◆ Exercise instructions
Return the lines from the one containing "if zlen pp >=?" to the end of the material, both end lines included, exactly and with nothing else.

=== Given data ===

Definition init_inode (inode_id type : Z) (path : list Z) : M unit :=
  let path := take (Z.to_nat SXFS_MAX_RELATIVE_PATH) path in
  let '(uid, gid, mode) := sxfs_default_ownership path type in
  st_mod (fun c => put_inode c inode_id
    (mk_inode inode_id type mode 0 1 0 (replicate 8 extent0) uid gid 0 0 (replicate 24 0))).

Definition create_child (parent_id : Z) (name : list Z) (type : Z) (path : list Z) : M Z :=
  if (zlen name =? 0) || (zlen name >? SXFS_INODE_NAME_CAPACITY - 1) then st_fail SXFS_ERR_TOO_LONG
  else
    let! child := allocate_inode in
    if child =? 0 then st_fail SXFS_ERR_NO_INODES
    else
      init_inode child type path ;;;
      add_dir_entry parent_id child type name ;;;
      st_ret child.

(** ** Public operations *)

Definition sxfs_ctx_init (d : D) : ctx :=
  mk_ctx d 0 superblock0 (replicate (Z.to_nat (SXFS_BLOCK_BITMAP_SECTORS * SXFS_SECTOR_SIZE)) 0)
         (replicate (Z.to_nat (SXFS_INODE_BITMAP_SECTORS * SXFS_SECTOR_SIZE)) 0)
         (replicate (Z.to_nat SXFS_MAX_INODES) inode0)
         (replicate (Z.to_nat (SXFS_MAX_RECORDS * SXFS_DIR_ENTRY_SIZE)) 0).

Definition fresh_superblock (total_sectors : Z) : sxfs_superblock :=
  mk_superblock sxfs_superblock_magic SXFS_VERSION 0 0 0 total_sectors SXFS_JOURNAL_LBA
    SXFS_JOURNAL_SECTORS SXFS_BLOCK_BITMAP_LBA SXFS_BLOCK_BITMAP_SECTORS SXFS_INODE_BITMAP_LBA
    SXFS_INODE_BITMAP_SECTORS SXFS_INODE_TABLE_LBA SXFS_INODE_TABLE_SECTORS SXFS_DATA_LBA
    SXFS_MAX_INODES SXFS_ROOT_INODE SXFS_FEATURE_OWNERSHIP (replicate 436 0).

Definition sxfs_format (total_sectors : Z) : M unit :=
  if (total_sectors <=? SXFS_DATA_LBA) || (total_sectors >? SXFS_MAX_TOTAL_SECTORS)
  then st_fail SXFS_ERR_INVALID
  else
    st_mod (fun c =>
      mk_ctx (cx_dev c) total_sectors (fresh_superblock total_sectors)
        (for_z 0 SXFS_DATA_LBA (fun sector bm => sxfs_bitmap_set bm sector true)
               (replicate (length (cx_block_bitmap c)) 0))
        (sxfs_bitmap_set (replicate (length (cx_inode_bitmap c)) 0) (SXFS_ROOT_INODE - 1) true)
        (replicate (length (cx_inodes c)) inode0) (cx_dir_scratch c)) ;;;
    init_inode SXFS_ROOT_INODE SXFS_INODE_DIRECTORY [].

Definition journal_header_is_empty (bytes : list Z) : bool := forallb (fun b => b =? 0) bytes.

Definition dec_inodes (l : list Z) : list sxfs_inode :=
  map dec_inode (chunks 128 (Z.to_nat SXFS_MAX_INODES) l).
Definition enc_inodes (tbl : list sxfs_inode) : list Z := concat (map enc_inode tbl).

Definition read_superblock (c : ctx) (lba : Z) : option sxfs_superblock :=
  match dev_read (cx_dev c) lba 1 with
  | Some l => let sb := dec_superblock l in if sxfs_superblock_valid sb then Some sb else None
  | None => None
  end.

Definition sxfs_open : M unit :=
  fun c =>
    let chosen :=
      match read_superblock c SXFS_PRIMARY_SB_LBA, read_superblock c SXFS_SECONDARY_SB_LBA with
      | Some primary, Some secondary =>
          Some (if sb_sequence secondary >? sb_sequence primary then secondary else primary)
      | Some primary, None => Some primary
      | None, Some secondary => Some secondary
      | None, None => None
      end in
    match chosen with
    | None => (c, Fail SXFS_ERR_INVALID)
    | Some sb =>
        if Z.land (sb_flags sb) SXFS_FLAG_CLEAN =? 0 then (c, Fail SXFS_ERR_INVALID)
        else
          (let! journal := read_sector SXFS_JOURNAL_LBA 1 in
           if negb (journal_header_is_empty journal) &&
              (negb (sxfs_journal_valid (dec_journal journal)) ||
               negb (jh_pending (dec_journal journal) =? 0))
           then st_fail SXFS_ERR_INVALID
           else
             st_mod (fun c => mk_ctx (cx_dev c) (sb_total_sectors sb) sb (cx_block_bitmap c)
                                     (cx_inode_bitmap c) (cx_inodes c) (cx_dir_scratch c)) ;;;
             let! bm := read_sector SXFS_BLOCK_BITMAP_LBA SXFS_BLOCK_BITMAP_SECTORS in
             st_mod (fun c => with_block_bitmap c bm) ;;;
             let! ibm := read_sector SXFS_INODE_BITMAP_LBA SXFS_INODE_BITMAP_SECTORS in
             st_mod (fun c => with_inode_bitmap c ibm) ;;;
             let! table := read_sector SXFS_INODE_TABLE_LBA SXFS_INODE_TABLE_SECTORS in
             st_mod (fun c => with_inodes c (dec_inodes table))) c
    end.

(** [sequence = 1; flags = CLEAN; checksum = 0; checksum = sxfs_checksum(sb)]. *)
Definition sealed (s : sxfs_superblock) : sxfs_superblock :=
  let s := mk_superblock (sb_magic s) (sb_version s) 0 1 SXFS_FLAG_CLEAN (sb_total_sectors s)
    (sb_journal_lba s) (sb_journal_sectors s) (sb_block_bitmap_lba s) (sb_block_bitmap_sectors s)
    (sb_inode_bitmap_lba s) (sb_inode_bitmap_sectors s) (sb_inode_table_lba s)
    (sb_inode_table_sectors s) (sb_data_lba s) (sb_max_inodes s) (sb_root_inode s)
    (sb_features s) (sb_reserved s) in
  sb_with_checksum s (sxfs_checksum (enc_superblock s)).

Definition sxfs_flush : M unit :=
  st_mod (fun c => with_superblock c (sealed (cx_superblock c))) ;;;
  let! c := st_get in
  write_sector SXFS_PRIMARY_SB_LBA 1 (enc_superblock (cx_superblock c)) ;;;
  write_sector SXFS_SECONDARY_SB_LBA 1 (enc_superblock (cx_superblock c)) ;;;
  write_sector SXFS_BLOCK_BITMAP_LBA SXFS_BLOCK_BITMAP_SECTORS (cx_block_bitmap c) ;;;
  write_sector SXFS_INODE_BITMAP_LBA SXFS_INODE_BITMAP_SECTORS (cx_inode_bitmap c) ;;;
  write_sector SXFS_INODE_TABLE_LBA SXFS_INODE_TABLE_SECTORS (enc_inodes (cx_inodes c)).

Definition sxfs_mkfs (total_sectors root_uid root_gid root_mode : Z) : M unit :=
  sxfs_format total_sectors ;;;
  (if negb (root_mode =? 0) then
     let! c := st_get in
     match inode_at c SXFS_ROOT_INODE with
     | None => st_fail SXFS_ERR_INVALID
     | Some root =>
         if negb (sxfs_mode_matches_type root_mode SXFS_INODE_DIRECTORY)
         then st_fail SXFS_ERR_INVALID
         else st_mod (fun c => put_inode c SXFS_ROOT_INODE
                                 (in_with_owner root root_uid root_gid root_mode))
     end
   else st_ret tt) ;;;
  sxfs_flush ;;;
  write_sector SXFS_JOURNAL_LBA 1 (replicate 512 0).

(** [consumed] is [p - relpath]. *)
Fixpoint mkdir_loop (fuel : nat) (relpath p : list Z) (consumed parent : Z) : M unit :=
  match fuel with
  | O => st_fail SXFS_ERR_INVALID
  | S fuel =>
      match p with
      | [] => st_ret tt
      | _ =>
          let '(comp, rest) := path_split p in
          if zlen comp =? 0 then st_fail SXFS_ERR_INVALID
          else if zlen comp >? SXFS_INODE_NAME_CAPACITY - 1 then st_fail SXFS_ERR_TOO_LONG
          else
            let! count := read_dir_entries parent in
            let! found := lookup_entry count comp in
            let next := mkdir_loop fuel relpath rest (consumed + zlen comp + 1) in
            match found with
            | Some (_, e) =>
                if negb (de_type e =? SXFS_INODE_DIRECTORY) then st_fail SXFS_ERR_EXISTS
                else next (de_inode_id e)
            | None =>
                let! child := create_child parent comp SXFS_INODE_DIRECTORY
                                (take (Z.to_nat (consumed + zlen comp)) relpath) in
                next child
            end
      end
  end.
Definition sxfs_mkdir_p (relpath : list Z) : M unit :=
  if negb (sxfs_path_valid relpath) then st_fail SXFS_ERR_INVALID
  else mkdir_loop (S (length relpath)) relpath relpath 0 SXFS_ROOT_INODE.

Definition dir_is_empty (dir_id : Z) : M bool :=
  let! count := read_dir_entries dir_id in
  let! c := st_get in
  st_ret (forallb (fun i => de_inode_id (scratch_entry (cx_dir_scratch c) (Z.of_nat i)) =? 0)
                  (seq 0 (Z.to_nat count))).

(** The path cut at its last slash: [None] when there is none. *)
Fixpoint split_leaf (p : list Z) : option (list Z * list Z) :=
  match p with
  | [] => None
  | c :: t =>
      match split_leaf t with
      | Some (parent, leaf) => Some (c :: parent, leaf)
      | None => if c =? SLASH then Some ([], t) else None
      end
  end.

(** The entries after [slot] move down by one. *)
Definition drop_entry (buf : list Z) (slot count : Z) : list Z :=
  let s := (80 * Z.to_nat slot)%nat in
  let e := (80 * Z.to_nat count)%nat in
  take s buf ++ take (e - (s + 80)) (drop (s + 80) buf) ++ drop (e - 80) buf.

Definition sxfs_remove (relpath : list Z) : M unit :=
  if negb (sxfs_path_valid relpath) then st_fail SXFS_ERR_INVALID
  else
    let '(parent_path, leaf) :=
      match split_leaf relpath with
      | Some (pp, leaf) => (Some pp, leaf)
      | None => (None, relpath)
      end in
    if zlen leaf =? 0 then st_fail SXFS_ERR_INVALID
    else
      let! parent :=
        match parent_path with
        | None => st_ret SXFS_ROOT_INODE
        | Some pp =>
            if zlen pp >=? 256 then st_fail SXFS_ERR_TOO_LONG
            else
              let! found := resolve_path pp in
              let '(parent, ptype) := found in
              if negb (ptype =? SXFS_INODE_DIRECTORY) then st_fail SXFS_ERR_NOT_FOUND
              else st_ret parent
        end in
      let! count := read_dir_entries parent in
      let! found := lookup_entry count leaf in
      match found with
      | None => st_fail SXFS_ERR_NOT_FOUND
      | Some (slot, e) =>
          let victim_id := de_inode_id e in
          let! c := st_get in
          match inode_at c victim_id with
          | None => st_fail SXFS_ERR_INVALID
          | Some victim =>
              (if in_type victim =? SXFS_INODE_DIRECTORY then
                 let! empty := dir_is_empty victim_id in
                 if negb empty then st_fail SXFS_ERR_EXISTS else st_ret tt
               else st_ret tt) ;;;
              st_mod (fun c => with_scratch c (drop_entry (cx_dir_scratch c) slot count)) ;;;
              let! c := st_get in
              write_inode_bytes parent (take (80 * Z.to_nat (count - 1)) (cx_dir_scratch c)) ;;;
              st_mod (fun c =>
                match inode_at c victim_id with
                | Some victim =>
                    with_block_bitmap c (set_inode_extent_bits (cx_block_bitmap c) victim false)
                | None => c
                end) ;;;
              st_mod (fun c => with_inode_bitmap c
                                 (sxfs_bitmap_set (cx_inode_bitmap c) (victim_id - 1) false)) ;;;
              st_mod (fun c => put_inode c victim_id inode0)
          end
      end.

===

◆ Exercise solution
            if zlen pp >=? 256 then st_fail SXFS_ERR_TOO_LONG
            else
              let! found := resolve_path pp in
              let '(parent, ptype) := found in
              if negb (ptype =? SXFS_INODE_DIRECTORY) then st_fail SXFS_ERR_NOT_FOUND
              else st_ret parent
        end in
      let! count := read_dir_entries parent in
      let! found := lookup_entry count leaf in
      match found with
      | None => st_fail SXFS_ERR_NOT_FOUND
      | Some (slot, e) =>
          let victim_id := de_inode_id e in
          let! c := st_get in
          match inode_at c victim_id with
          | None => st_fail SXFS_ERR_INVALID
          | Some victim =>
              (if in_type victim =? SXFS_INODE_DIRECTORY then
                 let! empty := dir_is_empty victim_id in
                 if negb empty then st_fail SXFS_ERR_EXISTS else st_ret tt
               else st_ret tt) ;;;
              st_mod (fun c => with_scratch c (drop_entry (cx_dir_scratch c) slot count)) ;;;
              let! c := st_get in
              write_inode_bytes parent (take (80 * Z.to_nat (count - 1)) (cx_dir_scratch c)) ;;;
              st_mod (fun c =>
                match inode_at c victim_id with
                | Some victim =>
                    with_block_bitmap c (set_inode_extent_bits (cx_block_bitmap c) victim false)
                | None => c
                end) ;;;
              st_mod (fun c => with_inode_bitmap c
                                 (sxfs_bitmap_set (cx_inode_bitmap c) (victim_id - 1) false)) ;;;
              st_mod (fun c => put_inode c victim_id inode0)
          end
      end.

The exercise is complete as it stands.